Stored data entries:

(* ===== verification/Sysfile.v ===== *)
(** The file system calls, [kernel/sysfile.c]. *)

From S2P Require Import Prelude CString Layout Kalloc Vm Sleeplock Bio Log Kernel Sched Uart Printf Console Fs Pipe File Args.

Definition O_RDONLY : Z := 0x000.
Definition O_WRONLY : Z := 0x001.
Definition O_RDWR : Z := 0x002.
Definition O_CREATE : Z := 0x200.
Definition O_TRUNC : Z := 0x400.

Section sysfile.
Context `{KE : KernelEnd, PL : Platform}.

(** [p->ofile[fd]] *)
Definition get_ofile (p : nat) (fd : Z) : M kernel (option nat) :=
  q ← the_proc p;
  mret (mjoin (p_ofile q !! Z.to_nat fd)).

Definition set_ofile (p : nat) (fd : Z) (f : option nat) : M kernel unit :=
  modify (set_proc p (fun q => set_p_ofile (<[Z.to_nat fd := f]> (p_ofile q)) q)).

Definition argfd (n : Z) : M kernel (option (Z * nat)) :=
  fd ← argint n;
  if (fd <? 0) || (Z.of_nat NOFILE <=? fd) then mret None
  else
    p ← myproc;
    f ← get_ofile p fd;
    mret (match f with Some f => Some (fd, f) | None => None end).

Definition sys_write : M kernel Z :=
  p ← argaddr 2;
  n ← argint 3;
  f ← argfd 1;
  match f with
  | None => mret (-1)
  | Some (_, f) => filewrite f p n
  end.

Definition sys_read : M kernel Z :=
  p ← argaddr 2;
  n ← argint 3;
  f ← argfd 1;
  match f with
  | None => mret (-1)
  | Some (_, f) => fileread f p n
  end.

Fixpoint fdalloc_loop (n : nat) (p : nat) (f : nat) (fd : Z) : M kernel Z :=
  match n with
  | O => mret (-1)
  | S n' =>
      o ← get_ofile p fd;
      match o with
      | None => set_ofile p fd (Some f);; mret fd
      | Some _ => fdalloc_loop n' p f (fd + 1)
      end
  end.

Definition fdalloc (f : nat) : M kernel Z :=
  p ← myproc;
  fdalloc_loop NOFILE p f 0.

(** The label [fail] of [create]. *)
Definition create_fail (ip dp : nat) : M kernel (option nat) :=
  modify (set_inode ip (set_d (set_d_nlink 0)));;
  iupdate ip;;
  iunlockput ip;;
  iunlockput dp;;
  mret None.

Definition create (path : list Z) (type major minor : Z) : M kernel (option nat) :=
  name ← load_mem klocal (Z.to_nat DIRSIZ);
  '(dp, name) ← nameiparent path name;
  match dp with
  | None => mret None
  | Some dp =>
      ilock (Some dp);;
      found ← dirlookup dp name;
      match found with
      | Some (ip, _) =>
          iunlockput dp;;
          ilock (Some ip);;
          i ← the_inode ip;
          if (type =? T_FILE) && ((d_type (i_d i) =? T_FILE) || (d_type (i_d i) =? T_DEVICE))
          then mret (Some ip)
          else iunlockput ip;; mret None
      | None =>
          d ← the_inode dp;
          new ← ialloc (i_dev d) type;
          match new with
          | None => iunlockput dp;; mret None
          | Some ip =>
              ilock (Some ip);;
              modify (set_inode ip (set_d (set_d_major major)));;
              modify (set_inode ip (set_d (set_d_minor minor)));;
              modify (set_inode ip (set_d (set_d_nlink 1)));;
              iupdate ip;;
              i ← the_inode ip;
              ok ← (if type =? T_DIR then
                      r ← dirlink ip (chars ".") (i_inum i);
                      if r <? 0 then mret false
                      else
                        r ← dirlink ip (chars "..") (i_inum d);
                        mret (negb (r <? 0))
                    else mret true);
              if negb ok then create_fail ip dp
              else
                r ← dirlink dp name (i_inum i);
                if r <? 0 then create_fail ip dp
                else
                  when (type =? T_DIR) (
                    modify (set_inode dp (set_d (fun d => set_d_nlink (s16 (d_nlink d + 1)) d)));;
                    iupdate dp);;
                  iunlockput dp;;
                  mret (Some ip)
          end
      end
  end.

(** The inode [sys_open] opens, locked; [None] after the error exits, which
    end the transaction. *)
Definition open_inode (path : list Z) (omode : Z) : M kernel (option nat) :=
  if ctrue (Z.land omode O_CREATE) then
    ip ← create path T_FILE 0 0;
    match ip with
    | None => end_op_k;; mret None
    | Some ip => mret (Some ip)
    end
  else
    ip ← namei path;
    match ip with
    | None => end_op_k;; mret None
    | Some ip =>
        ilock (Some ip);;
        i ← the_inode ip;
        if (d_type (i_d i) =? T_DIR) && negb (omode =? O_RDONLY) then
          iunlockput ip;;
          end_op_k;;
          mret None
        else mret (Some ip)
    end.

(** [(f = filealloc()) == NULL || (fd = fdalloc(f)) < 0], with the error exit's
    [fileclose]. *)
Definition open_fd : M kernel (option (nat * Z)) :=
  f ← filealloc;
  match f with
  | None => mret None
  | Some f =>
      fd ← fdalloc f;
      if fd <? 0 then fileclose f;; mret None
      else mret (Some (f, fd))
  end.

Definition sys_open : M kernel Z :=
  omode ← argint 2;
  '(n, path) ← argstr 1 MAXPATH;
  if n <? 0 then mret (-1)
  else
    begin_op_k;;
    ip ← open_inode path omode;
    match ip with
    | None => mret (-1)
    | Some ip =>
        i ← the_inode ip;
        if (d_type (i_d i) =? T_DEVICE) && ((d_major (i_d i) <? 0) || (NDEV <=? d_major (i_d i)))
        then iunlockput ip;; end_op_k;; mret (-1)
        else
          r ← open_fd;
          match r with
          | None => iunlockput ip;; end_op_k;; mret (-1)
          | Some (f, fd) =>
              (if d_type (i_d i) =? T_DEVICE then
                 modify (set_file f (set_f_type FD_DEVICE));;
                 modify (set_file f (set_f_major (d_major (i_d i))))
               else
                 modify (set_file f (set_f_type FD_INODE));;
                 modify (set_file f (set_f_off 0)));;
              modify (set_file f (set_f_ip (Some ip)));;
              modify (set_file f (set_f_readable (b2z (Z.land omode O_WRONLY =? 0))));;
              modify (set_file f (set_f_writable
                (b2z (ctrue (Z.land omode O_WRONLY) || ctrue (Z.land omode O_RDWR)))));;
              when (ctrue (Z.land omode O_TRUNC) && (d_type (i_d i) =? T_FILE)) (itrunc ip);;
              iunlock (Some ip);;
              end_op_k;;
              mret fd
          end
    end.

Definition sys_mknod : M kernel Z :=
  begin_op_k;;
  major ← argint 2;
  minor ← argint 3;
  '(n, path) ← argstr 1 MAXPATH;
  ip ← (if n <? 0 then mret None else create path T_DEVICE (s16 major) (s16 minor));
  match ip with
  | None => end_op_k;; mret (-1)
  | Some ip => iunlockput ip;; end_op_k;; mret 0
  end.

Definition sys_dup : M kernel Z :=
  f ← argfd 1;
  match f with
  | None => mret (-1)
  | Some (_, f) =>
      fd ← fdalloc f;
      if fd <? 0 then mret (-1)
      else filedup f;; mret fd
  end.

Definition sys_chdir : M kernel Z :=
  p ← myproc;
  begin_op_k;;
  '(n, path) ← argstr 1 MAXPATH;
  ip ← (if n <? 0 then mret None else namei path);
  match ip with
  | None => end_op_k;; mret (-1)
  | Some ip =>
      ilock (Some ip);;
      i ← the_inode ip;
      if negb (d_type (i_d i) =? T_DIR) then
        iunlockput ip;;
        end_op_k;;
        mret (-1)
      else
        iunlock (Some ip);;
        q ← the_proc p;
        match p_cwd q with
        | Some cwd => iput cwd
        | None => undefined "cwd"
        end;;
        end_op_k;;
        modify (set_proc p (set_p_cwd (Some ip)));;
        mret 0
  end.

Definition sys_close : M kernel Z :=
  f ← argfd 1;
  match f with
  | None => mret (-1)
  | Some (fd, f) =>
      p ← myproc;
      set_ofile p fd None;;
      fileclose f;;
      mret 0
  end.

Definition sys_fstat : M kernel Z :=
  st ← argaddr 2;
  f ← argfd 1;
  match f with
  | None => mret (-1)
  | Some (_, f) => filestat f st
  end.

Definition sys_mkdir : M kernel Z :=
  begin_op_k;;
  '(n, path) ← argstr 1 MAXPATH;
  ip ← (if n <? 0 then mret None else create path T_DIR 0 0);
  match ip with
  | None => end_op_k;; mret (-1)
  | Some ip => iunlockput ip;; end_op_k;; mret 0
  end.

Definition isdirempty_body (dp : nat) (off : Z) : M kernel (Z + bool) :=
  i ← the_inode dp;
  if off <? d_size (i_d i) then
    de ← read_dirent dp off "isdirempty: readi";
    if negb (de_inum de =? 0) then mret (inr false)
    else mret (inl (off + DIRENT))
  else mret (inr true).

Definition isdirempty (dp : nat) : M kernel bool :=
  i ← the_inode dp;
  loop (Z.to_nat (d_size (i_d i) / DIRENT + 2)) (isdirempty_body dp) (2 * DIRENT).

(** The label [bad] of [sys_unlink]. *)
Definition unlink_bad (dp : nat) : M kernel Z :=
  iunlockput dp;;
  end_op_k;;
  mret (-1).

Definition sys_unlink : M kernel Z :=
  '(n, path) ← argstr 1 MAXPATH;
  if n <? 0 then mret (-1)
  else
    begin_op_k;;
    name ← load_mem klocal (Z.to_nat DIRSIZ);
    '(dp, name) ← nameiparent path name;
    match dp with
    | None => end_op_k;; mret (-1)
    | Some dp =>
        ilock (Some dp);;
        if (namecmp name (chars ".") =? 0) || (namecmp name (chars "..") =? 0) then unlink_bad dp
        else
          found ← dirlookup dp name;
          match found with
          | None => unlink_bad dp
          | Some (ip, off) =>
              ilock (Some ip);;
              i ← the_inode ip;
              if d_nlink (i_d i) <? 1 then panic "unlink: nlink < 1"
              else
                empty ← (if d_type (i_d i) =? T_DIR then isdirempty ip else mret true);
                if negb empty then
                  iunlockput ip;;
                  unlink_bad dp
                else
                  store_mem klocal (replicate (Z.to_nat DIRENT) 0);;
                  r ← writei dp false klocal off DIRENT;
                  if negb (r =? DIRENT) then panic "unlink: writei"
                  else
                    when (d_type (i_d i) =? T_DIR) (
                      modify (set_inode dp (set_d (fun d => set_d_nlink (s16 (d_nlink d - 1)) d)));;
                      iupdate dp);;
                    iunlockput dp;;
                    modify (set_inode ip (set_d (fun d => set_d_nlink (s16 (d_nlink d - 1)) d)));;
                    iupdate ip;;
                    iunlockput ip;;
                    end_op_k;;
                    mret 0
          end
    end.

Definition sys_pipe : M kernel Z :=
  p ← myproc;
  fdarray ← argaddr 1;
  r ← pipealloc;
  match r with
  | None => mret (-1)
  | Some (rf, wf) =>
      fd0 ← fdalloc rf;
      fd1 ← (if fd0 <? 0 then mret (-1) else fdalloc wf);
      if (fd0 <? 0) || (fd1 <? 0) then
        when (0 <=? fd0) (set_ofile p fd0 None);;
        fileclose rf;;
        fileclose wf;;
        mret (-1)
      else
        q ← the_proc p;
        r ← copyout_local (p_pagetable q) fdarray (le_split 4 fd0);
        r ← (if r <? 0 then mret r
             else copyout_local (p_pagetable q) (u64 (fdarray + 4)) (le_split 4 fd1));
        if r <? 0 then
          set_ofile p fd0 None;;
          set_ofile p fd1 None;;
          fileclose rf;;
          fileclose wf;;
          mret (-1)
        else mret 0
  end.

(** The label [bad] of [sys_link]. *)
Definition link_bad (ip : nat) : M kernel Z :=
  ilock (Some ip);;
  modify (set_inode ip (set_d (fun d => set_d_nlink (s16 (d_nlink d - 1)) d)));;
  iupdate ip;;
  iunlockput ip;;
  end_op_k;;
  mret (-1).

Definition sys_link : M kernel Z :=
  '(n, old) ← argstr 1 MAXPATH;
  if n <? 0 then mret (-1)
  else
    '(n, new) ← argstr 2 MAXPATH;
    if n <? 0 then mret (-1)
    else
      begin_op_k;;
      ip ← namei old;
      match ip with
      | None => end_op_k;; mret (-1)
      | Some ip =>
          ilock (Some ip);;
          i ← the_inode ip;
          if d_type (i_d i) =? T_DIR then
            iunlockput ip;;
            end_op_k;;
            mret (-1)
          else
            modify (set_inode ip (set_d (fun d => set_d_nlink (s16 (d_nlink d + 1)) d)));;
            iupdate ip;;
            iunlock (Some ip);;
            name ← load_mem klocal (Z.to_nat DIRSIZ);
            '(dp, name) ← nameiparent new name;
            match dp with
            | None => link_bad ip
            | Some dp =>
                ilock (Some dp);;
                d ← the_inode dp;
                i ← the_inode ip;
                r ← (if negb (i_dev d =? i_dev i) then mret (-1) else dirlink dp name (i_inum i));
                if r <? 0 then
                  iunlockput dp;;
                  link_bad ip
                else
                  iunlockput dp;;
                  iput ip;;
                  end_op_k;;
                  mret 0
            end
      end.
End sysfile.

Exercise goal:
Copy the lines above exactly, from the very first through the one containing "(** [p->ofile[fd]] *)", and include no other line.

Response area:
(* ===== verification/Sysfile.v ===== *)
(** The file system calls, [kernel/sysfile.c]. *)

From S2P Require Import Prelude CString Layout Kalloc Vm Sleeplock Bio Log Kernel Sched Uart Printf Console Fs Pipe File Args.

Definition O_RDONLY : Z := 0x000.
Definition O_WRONLY : Z := 0x001.
Definition O_RDWR : Z := 0x002.
Definition O_CREATE : Z := 0x200.
Definition O_TRUNC : Z := 0x400.

Section sysfile.
Context `{KE : KernelEnd, PL : Platform}.

(** [p->ofile[fd]] *)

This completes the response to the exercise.